As soldiers look to get on with their mission, they know they have each other but worry about the families back at Fort Drum, N.Y., and wish they could be there for them. Some wonder if they’re becoming part of a forgotten war.

“People back home don’t even know we still got people dying out here,” 3rd Platoon’s Spc.
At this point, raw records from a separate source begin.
(* ===== verification/Codec.v ===== *)
(** * The protobuf codec: kanon/protobuf/generic_pb_codec.cc and chunk_stream.cc

    A frame is a size header, a tag, the serialized message and a checksum of
    the last two.  The sender writes into a [ChunkList] through [ChunkStream],
    protobuf's output stream; the receiver takes frames off its [Buffer].
    Protobuf itself is not modelled: a serialization is any sequence of calls on
    the stream that respects its documented protocol, a parser is a function. *)

From Stdlib Require Import ZArith Lia.
From S2P Require Import Prelude Endian StringView Buffer ChunkList XXHash.

(** ** ChunkStream *)

(** The block handed out: its offset in the last chunk and its size. *)
Definition Next `{Heap} (l : ChunkList) : option (Z * Z * ChunkList) :=
  l ← (match last (buffers_ l) with
       | None => ReserveChunk l 1
       | Some c => if chunk_writable c =? 0 then ReserveChunk l 1 else Some l
       end);
  last_chunk ← last (buffers_ l);
  let data := c_write last_chunk in
  let size := chunk_writable last_chunk in
  c ← chunk_AdvanceWrite last_chunk size;
  Some (data, size, mkChunkList (set_last (buffers_ l) c) (free_buffers_ l)).

(** [AdvanceWrite(-count)]: the count is converted to [unsigned]. *)
Definition BackUp (l : ChunkList) (count : Z) : option ChunkList :=
  last_chunk ← last (buffers_ l);
  c ← chunk_AdvanceWrite last_chunk (u32 (- count));
  Some (mkChunkList (set_last (buffers_ l) c) (free_buffers_ l)).

Definition ByteCount (l : ChunkList) : option Z := ChunkList.GetReadableSize l.

Definition WriteAliasedRaw `{Heap} (l : ChunkList) (data : list byte) : option ChunkList :=
  ChunkList.Append l data.

(** What a client of the stream does, once or more: take a block, write [data] at
    its start and give the last [back] bytes back at once. *)
Record stream_call := CallNext { data : list byte; back : Z }.

(** Writing into the block that [Next] returned. *)
Definition fill_block (l : ChunkList) (off : Z) (data : list byte) : option ChunkList :=
  c ← last (buffers_ l);
  buf ← mem_write (c_buf c) off data;
  Some (mkChunkList (set_last (buffers_ l) (mkChunk (c_read c) (c_write c) (max_size_ c) buf))
          (free_buffers_ l)).

Definition run_call `{Heap} (l : ChunkList) (c : stream_call) : option ChunkList :=
  '(off, size, l) ← Next l;
  assert! (zlen (data c) + back c =? size);
  l ← fill_block l off (data c);
  if 0 <? back c then BackUp l (back c) else Some l.

Fixpoint run_calls `{Heap} (l : ChunkList) (cs : list stream_call) : option ChunkList :=
  match cs with
  | [] => Some l
  | c :: cs => l ← run_call l c; run_calls l cs
  end.

(** The protocol as the client sees it: every block is used up but for what is
    given back. [room] is what is free in the last chunk. *)
Fixpoint legal_calls (room : Z) (cs : list stream_call) : bool :=
  match cs with
  | [] => true
  | c :: cs =>
    let size := if room =? 0 then CHUNK_SIZE else room in
    (0 <=? back c) && (zlen (data c) + back c =? size) && legal_calls (back c) cs
  end.

Definition last_room (l : ChunkList) : Z :=
  match last (buffers_ l) with Some c => chunk_writable c | None => 0 end.

Definition written (cs : list stream_call) : list byte := concat (map data cs).

(** ** GenericPbCodec *)

Inductive ErrorCode := kNoError | kParseError | kInvalidLength | kInvalidMessage | kInvalidChecksum.

Definition kSizeLength : Z := 4.
Definition kChecksumLength : Z := 4.
Definition kMinMessageLength : Z := kSizeLength + kChecksumLength.
Definition kMaxMessageLength : Z := Z.shiftl 1 26.

(** The checksum loop of [Send]: all chunks but the last are first marked full
    ([AdvanceWriteAll]); the chunks it leaves and the hash state. *)
Fixpoint hash_chunks (state : XXH32_state) (beg : list Chunk) : option (list Chunk * XXH32_state) :=
  match beg with
  | [] => None
  | [c] => state ← XXH32_update state (chunk_view c); Some ([c], state)
  | c :: rest =>
    c ← chunk_AdvanceWrite c (chunk_writable c);
    state ← XXH32_update state (chunk_view c);
    '(rest, state) ← hash_chunks state rest;
    Some (c :: rest, state)
  end.

(** [message] is serialized by the calls [ser]; [cached] is what its
    [GetCachedSize] returns. The result is what is passed to the connection. *)
Definition Send `{Heap} (tag_ : list byte) (ser : list stream_call) (cached : Z) : option ChunkList :=
  buffer ← ChunkList.Append empty_ChunkList tag_;
  n ← ChunkList.GetReadableSize buffer;
  assert! (n =? zlen tag_);
  buffer ← run_calls buffer ser;
  let bytes := u32 cached in
  n ← ChunkList.GetReadableSize buffer;
  assert! (n =? u64 (bytes + zlen tag_));
  '(cs, state) ← hash_chunks (XXH32_reset 0) (buffers_ buffer);
  let buffer := mkChunkList cs (free_buffers_ buffer) in
  check_sum ← XXH32_digest state;
  buffer ← ChunkList.Prepend32 buffer (u32 (zlen tag_ + bytes + kChecksumLength));
  buffer ← ChunkList.Append32 buffer check_sum;
  n ← ChunkList.GetReadableSize buffer;
  assert! (n =? u64 (zlen tag_ + kSizeLength + bytes + kChecksumLength));
  Some buffer.

Definition GetCheckSum (buffer : list byte) : option Z := XXH32 buffer 0.

(** [buffer] is the memory from the pointer on. *)
Definition CheckCheckSum (buffer : list byte) (len : Z) : option bool :=
  bs ← mem_read buffer 0 len;
  new_checksum ← GetCheckSum bs;
  old ← mem_read buffer len kChecksumLength;
  Some (new_checksum =? ToHostByteOrder32 (le_value old)).

(** [::memcmp(buffer, tag_.data(), tag_.size()) == 0] *)
Definition tag_matches (buffer tag_ : list byte) : option bool :=
  bs ← mem_read buffer 0 (zlen tag_); Some (bool_decide (bs = tag_)).

Section receive.
(** Messages and [Message::ParseFromArray]. *)
Context {M : Type} (ParseFromArray : list byte -> option M).

Inductive event := OnMsg (message : M) | OnError (error_code : ErrorCode).

Definition ParseFromBuffer (buffer : list byte) (off length : Z) : option (option M) :=
  bs ← mem_read buffer off length; Some (ParseFromArray bs).

Definition Parse (tag_ buffer : list byte) (size : Z) : option (ErrorCode + M) :=
  ok ← CheckCheckSum buffer (u32 (size - kChecksumLength));
  if (ok : bool) then
    same ← tag_matches buffer tag_;
    if (same : bool) then
      m ← ParseFromBuffer buffer (zlen tag_) (u64 (u32 (size - kChecksumLength) - zlen tag_));
      Some (match m with Some m => inr m | None => inl kParseError end)
    else Some (inl kInvalidMessage)
  else Some (inl kInvalidChecksum).

(** The memory from the read pointer of a buffer on. *)
Definition from_read_begin (b : Buffer) (off : Z) : list byte :=
  drop (Z.to_nat (read_index_ b + off)) (data_ b).

(** The loop of [OnMessage]: the callbacks made, in order. Every pass but the
    last consumes a frame. *)
Fixpoint OnMessage_loop (fuel : nat) (tag_ : list byte) (buffer : Buffer)
  : option (list event * Buffer) :=
  match fuel with
  | O => None
  | S k =>
    if kMinMessageLength <=? Buffer.GetReadableSize buffer then
      size_header ← Buffer.GetReadBegin32 buffer;
      if (size_header <? kChecksumLength + zlen tag_) || (kMaxMessageLength <=? size_header)
      then Some ([OnError kInvalidLength], buffer)
      else if u32 (kSizeLength + size_header) <=? Buffer.GetReadableSize buffer then
        r ← Parse tag_ (from_read_begin buffer kSizeLength) size_header;
        match r with
        | inr message =>
          buffer ← Buffer.AdvanceRead buffer (u32 (kSizeLength + size_header));
          '(evs, buffer) ← OnMessage_loop k tag_ buffer;
          Some (OnMsg message :: evs, buffer)
        | inl error_code => Some ([OnError error_code], buffer)
        end
      else Some ([], buffer)
    else Some ([], buffer)
  end.

Definition OnMessage `{Heap} (tag_ : list byte) (buffer : Buffer) : option (list event * Buffer) :=
  if kMaxMessageLength <=? Buffer.GetReadableSize buffer then
    buffer ← Buffer.AdvanceAll buffer;
    buffer ← Buffer.Shrink buffer 0;
    Some ([OnError kInvalidLength], buffer)
  else OnMessage_loop (S (length (Buffer.content buffer))) tag_ buffer.

End receive.

(** ** What is on the wire *)

Definition frame (tag payload : list byte) (check_sum : Z) : list byte :=
  be_bytes 4 (zlen tag + zlen payload + kChecksumLength) ++ tag ++ payload ++ be_bytes 4 check_sum.

(** ** The stream *)

Section stream.
Context `{Heap}.
Context (Halloc : can_alloc chunk_node_bytes = true).

Lemma ReserveChunk1_spec l :
  exists c, ReserveChunk l 1 = Some (mkChunkList (buffers_ l ++ [c]) (free_buffers_ l)) /\
    chunk_wf c /\ c_read c = 0 /\ c_write c = 0.
Proof.
  unfold ReserveChunk. destruct (create_chunk_spec Halloc) as (c & E & Hc). exists c.
  change (Z.to_nat 1) with 1%nat. cbn [create_chunks]. by rewrite E.
Qed.

(** A list with an empty chunk at the end. *)
Lemma snoc_empty_wf l c :
  cl_wf l -> Forall full (buffers_ l) -> chunk_wf c -> c_read c = 0 ->
  cl_wf (mkChunkList (buffers_ l ++ [c]) (free_buffers_ l)).
Proof.
  intros [W1 W2 W3 W4] Hf Hc Hr. split; cbn [buffers_ free_buffers_]; try done.
  - apply Forall_app. auto.
  - destruct (buffers_ l) as [|d ds]; [constructor|]. cbn in *. apply Forall_app. auto.
  - by rewrite removelast_last.
Qed.

(** The list that [Next] takes the last chunk of. *)
Lemma Next_chunk l :
  cl_wf l -> roomy l -> buffers_ l <> [] ->
  exists cs c, (match last (buffers_ l) with
                | None => ReserveChunk l 1
                | Some c => if chunk_writable c =? 0 then ReserveChunk l 1 else Some l
                end) = Some (mkChunkList (cs ++ [c]) (free_buffers_ l)) /\
    cl_wf (mkChunkList (cs ++ [c]) (free_buffers_ l)) /\
    roomy (mkChunkList (cs ++ [c]) (free_buffers_ l)) /\
    views (cs ++ [c]) = content l /\ c_write c < CHUNK_SIZE /\
    CHUNK_SIZE - c_write c = (if last_room l =? 0 then CHUNK_SIZE else last_room l).
Proof.
  intros Hwf Hro Hne. destruct (exists_last Hne) as (cs & c & E). unfold last_room. rewrite E, last_snoc.
  pose proof Hwf as [W1 W2 W3 W4]. rewrite E in W1, W3. apply Forall_app in W1 as [_ Wc].
  rewrite Forall_singleton in Wc. rewrite removelast_last in W3.
  rewrite writable_spec by done. chunk_facts Wc. case_bool.
  - destruct (ReserveChunk1_spec l) as (d & E' & Hd & Hdr & Hdw). exists (buffers_ l), d.
    split; [done|]. split.
    { apply snoc_empty_wf; try done. rewrite E. apply Forall_app. split; [done|].
      constructor; [unfold full, CHUNK_SIZE; lia|done]. }
    split; [apply roomy_snoc; [done|]; by rewrite E; destruct cs|].
    split; [|lia]. rewrite views_app, views_singleton, chunk_view_empty by lia. by rewrite app_nil_r.
  - exists cs, c. rewrite <- E. destruct l as [bl fl]. cbn in *. split_and!; try done. lia.
Qed.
Jordan McDaniel said.

The five soldiers from Company C were among seven NATO servicemembers killed in Afghanistan on Thursday, and their deaths follow the crash of a Chinook helicopter in Wardak province, where 30 U.S. servicemembers were killed.

But Company C is nothing if not resilient.

“It’s terrifying getting back in a vehicle after you’ve seen what can happen,” Eric Gregory, staff sergeant and 3rd Platoon senior squad leader, said. “Everyday we’re faced with a choice to take the hard right over the easy wrong. This platoon will not give up. They’re kicking.”

Insurgent attacks will not force them out, Gregory said.

“They want to crush our hopes. They want to demoralize us. It’s not working. Those are their tactics, but we’re still here, every day. Until we accomplish the mission, we’re not going anywhere.”


Soldiers from Company C and Scout Platoon, 1st Battalion, 32nd Infantry Regiment, 3rd Brigade Combat Team, 10th Mountain Division salute as soldiers killed in an improved explosive device strike are flown from Combat Outpost Nalgham to Kandahar Air Field in Afghanistan on August 11, 2011.